Aim of the exercise.
Below this line is a set of entries; quote exactly the lines from the line that contains "destruct (f a);" to the line that contains "Lemma decoder_push_ready d", both lines included.

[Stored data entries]
(** What the check accepts in the heap it accepts as a tree. *)
Lemma isProtocolValue_tree fuel n h v opt anc c :
  isProtocolValue fuel h v opt anc = Some true → reify n h v = Some c → protocol_tree c = true.
Proof.
  revert n v opt anc c. induction fuel as [|fuel IH]; intros [|n] v opt anc c Hp Hr; try done;
    destruct v as [| | | | | |a]; cbn in Hp, Hr; try done; try (by injection Hr as <-); case_decide; try done.
  destruct (obj_at h a) as [bs|elems|np props sym|]; try done.
  - apply fmap_Some in Hr as (cs & Hr%reify_items & ->). cbn. apply forallb_forall.
    intros c Hc%list_elem_of_In. apply list_elem_of_lookup in Hc as (i & Hi).
    destruct (Forall2_lookup_r _ _ _ _ _ Hr Hi) as (w & Hw & Hwc).
    apply every_true in Hp. rewrite Forall_lookup in Hp. exact (IH _ _ _ _ _ (Hp _ _ Hw) Hwc).
  - destruct np; [done|]. destruct sym; [done|]. apply fmap_Some in Hr as (cs & Hr%reify_props & ->). cbn.
    apply forallb_forall. intros kc Hc%list_elem_of_In. apply list_elem_of_lookup in Hc as (i & Hi).
    destruct (Forall2_lookup_r _ _ _ _ _ Hr Hi) as (kv & Hkv & Hwc). apply list_elem_of_lookup_2 in Hkv.
    unfold defined_entries in Hkv. apply list_elem_of_filter in Hkv as [_ Hkv].
    apply every_true in Hp. rewrite Forall_forall in Hp. eapply (IH n kv.2); [|exact Hwc].
    apply Hp. apply list_elem_of_fmap. by exists kv.
Qed.

(** Both limit checks are the same. *)
Lemma resolveLimit_frame limit v :
  resolveLimit (frame_limit limit) MAX_UINT32 = Ok v → resolveMaxFrameLength limit = Ok v.
Proof.
  unfold resolveLimit, resolveMaxFrameLength. fold (frame_limit limit).
  destruct (int_value (frame_limit limit)) as [z|]; [|done]. destruct (_ || (MAX_UINT32 <? z)); [done|by intros [= ->]].
Qed.

Lemma frame_limit_resolved options o :
  resolveOptions (cbor_limit (frame_limit options)) = Ok o → resolveMaxFrameLength options = Ok (maxByteLength o).
Proof.
  unfold resolveOptions. intros (v & Hv & (c & _ & (d & _ & [= <-])%bind_Ok)%bind_Ok)%bind_Ok.
  by apply resolveLimit_frame.
Qed.

Lemma map_err_Ok {E F A} (f : E → F) (r : result E A) a : map_err f r = Ok a ↔ r = Ok a.
Proof. destruct r; cbn; naive_solver. Qed.

(** What an accepted message is: a tree within the limits that the schema admits. *)
Definition message_ok (limit : jsnum) (c : cval) : Prop :=
  protocol_tree c = true ∧ CheckTree c = true
  ∧ ∃ o, resolveOptions (cbor_limit limit) = Ok o ∧ cval_ok o 0 c.

Lemma parse_tree_Ok c c' : parse_tree c = Ok c' → c' = c ∧ protocol_tree c = true ∧ CheckTree c = true.
Proof.
  unfold parse_tree. destruct (protocol_tree c), (CheckTree c); cbn; intros; by simplify_eq.
Qed.

Lemma decode_frame_ok limit frame c : bytes_ok frame → decode_frame limit frame = Ok c → message_ok limit c.
Proof.
  intros Hb (c' & Hd%map_err_Ok & (-> & Hp & Hc)%parse_tree_Ok)%bind_Ok.
  destruct (decodeCbor_Ok _ _ _ Hb Hd) as (o & Ho & Hok & _). by repeat split; [..|exists o].
Qed.

Lemma mapM_result_app {E A B} (f : A → result E B) l k :
  mapM f (l ++ k) = (x ← mapM f l; y ← mapM f k; mret (x ++ y)).
Proof.
  induction l as [|a l IH]; cbn; [by destruct (mapM f k)|].
  destruct (f a); [|done]. cbn. rewrite IH. destruct (mapM f l); [|done]. cbn. by destruct (mapM f k).
Qed.

Lemma mapM_result_Ok {E A B} (f : A → result E B) l k :
  mapM f l = Ok k → Forall2 (λ a b, f a = Ok b) l k.
Proof.
  revert k. induction l as [|a l IH]; intros k; cbn; [by intros [= <-]|].
  intros (b & Hb & (k' & Hk & [= <-])%bind_Ok)%bind_Ok. constructor; auto.
Qed.

(** A codec decoder that has not failed, over a framing decoder that has not either. *)
Definition decoder_ready (d : MessageDecoder) : Prop :=
  has_failed d = false ∧ decoder_inv (frames d) ∧ bytes_ok (pending (frames d)).

(** The messages of a byte string: those of its complete frames, or the first error. *)
Definition stream_messages (limit : jsnum) (max : Z) (bs : bytes) : result codec_error (list cval) :=
  mapM (decode_frame limit) (split_frames max bs).1.

Lemma decoder_push_ready d chunk :
  decoder_ready d → bytes_ok chunk →
  match split_frames (maxFrameLength (frames d)) (pending (frames d) ++ chunk) with
  | (ps, inl rest) =>
      match mapM (decode_frame (frameLimit d)) ps with
      | Ok ms => ∃ d', decoder_push d chunk = (d', Ok ms) ∧ decoder_ready d' ∧ pending (frames d') = rest
          ∧ maxFrameLength (frames d') = maxFrameLength (frames d) ∧ frameLimit d' = frameLimit d
      | Err e => ∃ d', decoder_push d chunk = (d', Err e) ∧ has_failed d' = true
      end
  | (_, inr n) => ∃ d' e, decoder_push d chunk = (d', Err e) ∧ has_failed d' = true
  end.
Proof.
  intros (Hf & Hinv & Hpb) Hc. unfold decoder_push. rewrite Hf.
  assert (bytes_ok (pending (frames d) ++ chunk)) as Hpc by by apply Forall_app.
  pose proof (push_refines (frames d) chunk Hinv Hc) as Hpush. unfold push_ok in Hpush.
  destruct (push (frames d) chunk) as [fs r]. cbn [fst snd app] in Hpush.
  destruct (split_frames _ _) as [ps [rest|n]] eqn:Hsplit.
  - destruct Hpush as (-> & Hinv' & Hp' & Hm'). cbn.
    destruct (mapM (decode_frame (frameLimit d)) ps) as [ms|e]; cbn; [|by eexists].
    eexists. split; [reflexivity|]. unfold decoder_ready. cbn [frames has_failed frameLimit].
    split_and!; try done. rewrite Hp'. by apply (split_frames_rest_bytes _ _ _ _ Hpc Hsplit).
  - destruct Hpush as (-> & _). cbn. by eexists _, _.
Qed.

Lemma decoder_push_all_ready d chunks acc :
  decoder_ready d → Forall bytes_ok chunks →
  match split_frames (maxFrameLength (frames d)) (pending (frames d) ++ concat chunks) with
  | (ps, inl rest) =>
      match mapM (decode_frame (frameLimit d)) ps with
      | Ok ms => ∃ d', decoder_push_all d chunks acc = (d', Ok (acc ++ ms)) ∧ decoder_ready d'
          ∧ pending (frames d') = rest
      | Err e => ∃ d', decoder_push_all d chunks acc = (d', Err e) ∧ has_failed d' = true
      end
  | (_, inr n) => ∃ d' e, decoder_push_all d chunks acc = (d', Err e) ∧ has_failed d' = true
  end.
Proof.
  revert d acc. induction chunks as [|c cs IH]; intros d acc Hd Hcs; cbn [decoder_push_all concat].
  { pose proof Hd as (_ & Hinv & _). rewrite app_nil_r, split_frames_eq, pending_incomplete by done.
    exists d. by rewrite app_nil_r. }
  apply Forall_cons in Hcs as [Hc Hcs]. rewrite app_assoc. pose proof Hd as (_ & Hinv & Hpb).
  pose proof (inv_max _ Hinv) as Hmax.
  assert (bytes_ok (pending (frames d) ++ c)) as Hpc by by apply Forall_app.
  pose proof (decoder_push_ready d c Hd Hc) as Hpush.
  destruct (split_frames (maxFrameLength (frames d)) (pending (frames d) ++ c)) as [ps [rest|n]] eqn:E.
  - rewrite (split_frames_app _ _ (concat cs) ps rest) by (done || lia).
    destruct (mapM (decode_frame (frameLimit d)) ps) as [ms|e] eqn:Hms.
    + destruct Hpush as (d1 & -> & Hd1 & Hp1 & Hm1 & Hl1). specialize (IH d1 (acc ++ ms) Hd1 Hcs).
      rewrite Hm1, Hp1, Hl1 in IH.
      destruct (split_frames (maxFrameLength (frames d)) (rest ++ concat cs)) as [ps' [rest'|m]]; [|done].
      rewrite mapM_result_app, Hms. cbn.
      destruct (mapM (decode_frame (frameLimit d)) ps') as [ms'|e']; cbn; [|done].
      destruct IH as (d' & -> & ? & ?). exists d'. by rewrite app_assoc.
    + destruct Hpush as (d1 & -> & Hf1).
      destruct (split_frames (maxFrameLength (frames d)) (rest ++ concat cs)) as [ps' [rest'|m]].
      * rewrite mapM_result_app, Hms. cbn. by exists d1.
      * by exists d1, e.
  - destruct Hpush as (d1 & e & -> & Hf1).
    assert ((split_frames (maxFrameLength (frames d)) ((pending (frames d) ++ c) ++ concat cs)).2 = inr n) as Hn.
    { apply split_frames_too_large_app; [lia|done|by rewrite E]. }
    destruct (split_frames (maxFrameLength (frames d)) ((pending (frames d) ++ c) ++ concat cs)) as [ps' r'].
    cbn in Hn. subst. by exists d1, e.
Qed.

Lemma new_decoder_ready options d :
  new_decoder options = Ok d →
  decoder_ready d ∧ pending (frames d) = [] ∧ frameLimit d = frame_limit options
  ∧ resolveMaxFrameLength options = Ok (maxFrameLength (frames d)).
Proof.
  intros (fd & (Hinv & Hp & Hm)%new_FrameDecoder_inv & [= <-])%bind_Ok.
  unfold decoder_ready. cbn [frames has_failed frameLimit]. rewrite Hp. split_and!; try done. constructor.
Qed.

Solution to the exercise.
  destruct (f a); [|done]. cbn. rewrite IH. destruct (mapM f l); [|done]. cbn. by destruct (mapM f k).
Qed.

Lemma mapM_result_Ok {E A B} (f : A → result E B) l k :
  mapM f l = Ok k → Forall2 (λ a b, f a = Ok b) l k.
Proof.
  revert k. induction l as [|a l IH]; intros k; cbn; [by intros [= <-]|].
  intros (b & Hb & (k' & Hk & [= <-])%bind_Ok)%bind_Ok. constructor; auto.
Qed.

(** A codec decoder that has not failed, over a framing decoder that has not either. *)
Definition decoder_ready (d : MessageDecoder) : Prop :=
  has_failed d = false ∧ decoder_inv (frames d) ∧ bytes_ok (pending (frames d)).

(** The messages of a byte string: those of its complete frames, or the first error. *)
Definition stream_messages (limit : jsnum) (max : Z) (bs : bytes) : result codec_error (list cval) :=
  mapM (decode_frame limit) (split_frames max bs).1.

Lemma decoder_push_ready d chunk :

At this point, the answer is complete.